## Given records
Lemma lookup_insert_data_2 (ns : list (MarkovNode string)) p x y i n :
  ns !! p = Some y -> data x = data y -> ns !! i = Some n ->
  exists n', <[p := x]> ns !! i = Some n' /\ data n' = data n.
Proof.
  intros Hp Hd Hi. destruct (decide (i = p)) as [->|Hip].
  - exists x. rewrite list_lookup_insert_eq by (eapply lookup_lt_Some; eauto). by simplify_eq.
  - exists n. by rewrite list_lookup_insert_ne by done.
Qed.

(** [add_node_to_frequency_list(prev->data, new_node->data, chain)] with
    plentiful memory counts one more occurrence of the pair. *)
Lemma chain_link (w : World string) W L cur t p fp nn m :
  chain_inv (w_db w) W (L ++ [cur]) -> w_heap w = [] ->
  ll_nodes (w_db w) !! p = Some fp -> last cur = Some (data fp) ->
  ll_nodes (w_db w) !! nn = Some m -> data m = t -> t ∈ W ->
  exists db2, add_node_to_frequency_list p nn w = Ok (EXIT_SUCCESS, mkWorld db2 (w_rand w) [] (w_out w)) /\
    chain_inv db2 W (L ++ [cur ++ [t]]) /\
    (forall i n, ll_nodes (w_db w) !! i = Some n -> exists n', ll_nodes db2 !! i = Some n' /\ data n' = data n).
Proof.
  destruct w as [db rs hs out]; simpl. intros Hinv -> Hp Hlast Hnn Hm Ht.
  pose proof Hinv as (Hwf & HW & Hmap & Hsub & Hfreq).
  assert (Hnn_lt : (nn < length (ll_nodes db))%nat) by (eapply lookup_lt_Some; eauto).
  destruct (add_node_to_frequency_list_run (mkWorld db rs [] out) p nn fp Hwf Hp Hnn_lt)
    as [k Hrun]; [constructor|].
  assert (Hd : data (link_node fp nn) = data fp) by done.
  eexists. split_and!; [rewrite Hrun; simpl; by rewrite drop_nil| |].
  - split_and!; [by apply db_wf_link|done| | |]; simpl.
    + rewrite list_fmap_insert, Hd, list_insert_id; [done|]. by rewrite list_lookup_fmap, Hp.
    + intros x. rewrite !concat_app, !elem_of_app. simpl. rewrite !app_nil_r, elem_of_app,
        list_elem_of_singleton. intros [Hx|[Hx| ->]]; [| |done]; apply Hsub;
        rewrite concat_app, elem_of_app; simpl; rewrite app_nil_r; auto.
    + intros i j n' m' Hi Hj. rewrite bigram_count_snoc, Hlast.
      destruct (lookup_insert_data _ _ _ _ _ _ Hp Hd Hi) as (n0 & Hi0 & Hdn & Hip & Hinp).
      destruct (lookup_insert_data _ _ _ _ _ _ Hp Hd Hj) as (m0 & Hj0 & Hdm & _ & _).
      rewrite Hdn, Hdm, Nat2Z.inj_add, <- (Hfreq i j n0 m0 Hi0 Hj0).
      destruct (decide (i = p)) as [->|Hne].
      * rewrite Hip, freq_to_link by done. assert (n0 = fp) as -> by congruence.
        assert (Hjnn : j = nn <-> (data fp, t) = (data fp, data m0)).
        { split; [intros ->; assert (m0 = m) as -> by congruence; by rewrite Hm|intros [= Ht']].
          apply (chain_inv_data_inj _ _ _ Hinv j nn m0 m Hj0 Hnn). by rewrite Hm. }
        do 2 case_bool_decide; naive_solver lia.
      * rewrite Hinp by done. case_bool_decide as Hpair; [|lia].
        injection Hpair as Hpd _. destruct Hne.
        by apply (chain_inv_data_inj _ _ _ Hinv i p n0 fp Hi0 Hp).
  - intros i n Hi. by apply (lookup_insert_data_2 _ p _ fp).
Qed.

## Brief
Whenever a line above contains "assert", copy that line.

## Your solution
  assert (Hnn_lt : (nn < length (ll_nodes db))%nat) by (eapply lookup_lt_Some; eauto).
  assert (Hd : data (link_node fp nn) = data fp) by done.
      * rewrite Hip, freq_to_link by done. assert (n0 = fp) as -> by congruence.
        assert (Hjnn : j = nn <-> (data fp, t) = (data fp, data m0)).
        { split; [intros ->; assert (m0 = m) as -> by congruence; by rewrite Hm|intros [= Ht']].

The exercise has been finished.